The two astronauts who will end a nine-year launch drought for Nasa have flown to Kennedy Space Centre, exactly one week before their historic SpaceX flight.
It will be the first time a private company, rather than a national government, sends astronauts into orbit.
Nasa test pilots Doug Hurley and Bob Behnken departed Houston on board one of the space agency’s jets.
The Crew Dragon has arrived to Launch Complex 39A! 🐉
This spacecraft will carry @AstroBehnken and @Astro_Doug to the @Space_Station when it launches atop a @SpaceX Falcon 9 rocket on May 27, at 4:33 p.m. ET: https://t.co/yvfOCG49U8 pic.twitter.com/Tdtdaucdef
— NASA's Kennedy Space Center (@NASAKennedy) May 18, 2020
They are scheduled to blast off next Wednesday on top of a SpaceX Falcon 9 rocket, bound for the International Space Station.
They will soar from the same pad where Atlantis closed out the space shuttle programme in 2011, the last home launch for Nasa astronauts.

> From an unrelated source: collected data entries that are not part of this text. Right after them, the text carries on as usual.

Definition full_size s (c : N) : option N :=
  if is_aggregated mode
  then get_full_extranonce_size <$> extended_channels s !! AGGREGATED_CHANNEL_ID
  else match group_channels s !! c with
       | Some g => grp_get_full_extranonce_size g
       | None => get_full_extranonce_size <$> extended_channels s !! c
       end.

(** A job with the id and the coinbase of another one. *)
Definition same_coinbase (m m' : NewExtendedMiningJob) : Prop :=
  nj_job_id m' = nj_job_id m ∧ nj_coinbase_tx_prefix m' = nj_coinbase_tx_prefix m ∧
  nj_coinbase_tx_suffix m' = nj_coinbase_tx_suffix m.

(** The coinbase pays the expected amounts, with extranonces of the size. *)
Definition pays_expected (m : NewExtendedMiningJob) (n : N) : Prop :=
  ∀ p, payout = Some p →
    validate_coinbase_tx_parts p (nj_coinbase_tx_prefix m) (nj_coinbase_tx_suffix m) (N.to_nat n)
      = Done (Ok tt).

(** The message of a job the translator may work on. *)
Definition acceptable (m : NewExtendedMiningJob) : Prop :=
  version_rolling_allowed m = true ∧
  ∃ m0 n, offered m0 n ∧ same_coinbase m0 m ∧ pays_expected m n.

Lemma acceptable_for c m : acceptable (job_for c m) ↔ acceptable m.
Proof. done. Qed.

Lemma acceptable_same m m' : same_work m m' → acceptable m → acceptable m'.
Proof.
  unfold acceptable, same_coinbase, pays_expected. by intros (_ & -> & -> & -> & ->).
Qed.

Record jobs_ok s : Prop := {
  jk_payout : expected_payout_distribution s = Some payout;
  jk_channels : ∀ c ch j, extended_channels s !! c = Some ch → has_job ch j →
    acceptable (job_message j);
  jk_history : ∀ m, DownNewExtendedMiningJob m ∈ sv1_history s → acceptable m;
}.

Definition keeps_jobs s s' : Prop := jobs_ok s → jobs_ok s'.

#[export] Instance keeps_jobs_preorder : PreOrder keeps_jobs.
Proof. split; [intros s Hs; exact Hs|]. intros ??? K1 K2 Hs. exact (K2 (K1 Hs)). Qed.

(** The state of a channel: no job but those it had, and acceptable ones. *)
Definition gains c c' : Prop := ∀ j, has_job c' j → has_job c j ∨ acceptable (job_message j).

#[export] Instance gains_preorder : PreOrder gains.
Proof.
  split; [intros c j Hj; by left|]. intros c1 c2 c3 G1 G2 j Hj.
  destruct (G2 j Hj) as [Hj2|]; [by apply G1|by right].
Qed.

Lemma same_jobs_gains c c' : same_jobs c c' → gains c c'.
Proof. intros [E1 E2] j. unfold has_job. rewrite E1, E2. by left. Qed.

Lemma gains_new_job c m : acceptable m → gains c (on_new_extended_mining_job c m).2.
Proof.
  intros Hm j [Hj|[Hw _]]%new_job_jobs; [by left|]. right. by eapply acceptable_same.
Qed.

(** Promoting a job keeps it acceptable, so this needs those the channel has. *)
Definition fine c : Prop := ∀ j, has_job c j → acceptable (job_message j).

Lemma fine_gains c c' : gains c c' → fine c → fine c'.
Proof. intros Hg Hf j Hj. destruct (Hg j Hj); auto. Qed.
Lemma fine_prev_hash c m : fine c → fine (on_set_new_prev_hash c m).2.
Proof. intros Hf j (j0 & Hj0 & Hw & _)%prev_hash_jobs. eapply acceptable_same; [done|]. by apply Hf. Qed.

Definition stays_fine c c' : Prop := fine c → fine c'.
#[export] Instance stays_fine_preorder : PreOrder stays_fine.
Proof. split; [intros c Hc; exact Hc|]. intros ??? K1 K2 Hs. exact (K2 (K1 Hs)). Qed.

(** ** Handlers that hand out no job *)
Lemma keeps_same s s' :
  expected_payout_distribution s' = expected_payout_distribution s →
  extended_channels s' = extended_channels s → sv1_history s' = sv1_history s → keeps_jobs s s'.
Proof. intros E1 E2 E3 [P C Hh]. split; [congruence|by rewrite E2|by rewrite E3]. Qed.
Lemma groups_message ord received :
  maintains groups_ok (λ _, True)
    (handle_downstream_message NonAggregated max_past_jobs ord received).
Proof.
  eapply (maintains_evolves _ _ keeps_groups); [|intros s1 s2 K; exact K|done].
  unfold handle_downstream_message. apply evolves_bind; [apply _|repeat groups_rule|intros [m worker]].
  destruct m; try apply keeps_groups_close_downstream;
    unfold handle_open_extended_mining_channel, add_pending, handle_submit_shares_extended,
      submit_own, rewrite_own_share, validate_on, next_share_sequence_number, send_share,
      handle_update_channel, rewrite_aggregated_share;
    change (is_aggregated NonAggregated) with false; cbn match;
    repeat groups_rule.
Qed.

(** Where every miner has its own upstream channel, whenever the manager
    may handle a message, its groups partition open channels: no group id is a
    channel's id, every member of a group is an open channel, and no channel
    is in two groups. *)
Theorem groups_partition_channels payout t :
  task_reachable NonAggregated max_past_jobs supported_extensions required_extensions payout t →
  running t = true → calm t → groups_ok (manager t).
Proof.
  intros Hr Hrun Hcalm.
  assert (task_ok groups_ok (λ _, True) t) as [_ Hok]; [|by apply Hok].
  eapply reachable_ok; [| | | |done|exact Hr].
  - intros ord received _. apply groups_frame.
  - intros ord received _. apply groups_message.
  - intros s up sv1. split; [done|]. by apply keeps_groups_same.
  - by split.
Qed.
End groups.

Awaiting the astronauts at Kennedy’s former shuttle landing strip were the centre’s director, former shuttle commander Robert Cabana, and Nasa administrator Jim Bridenstine.
The welcoming committee was reduced drastically in size because of the coronavirus pandemic. Journalists were told to wear masks.
Nasa’s commercial crew programme has been years in the making. Boeing, the competing company, is not expect to launch its first astronauts until next year.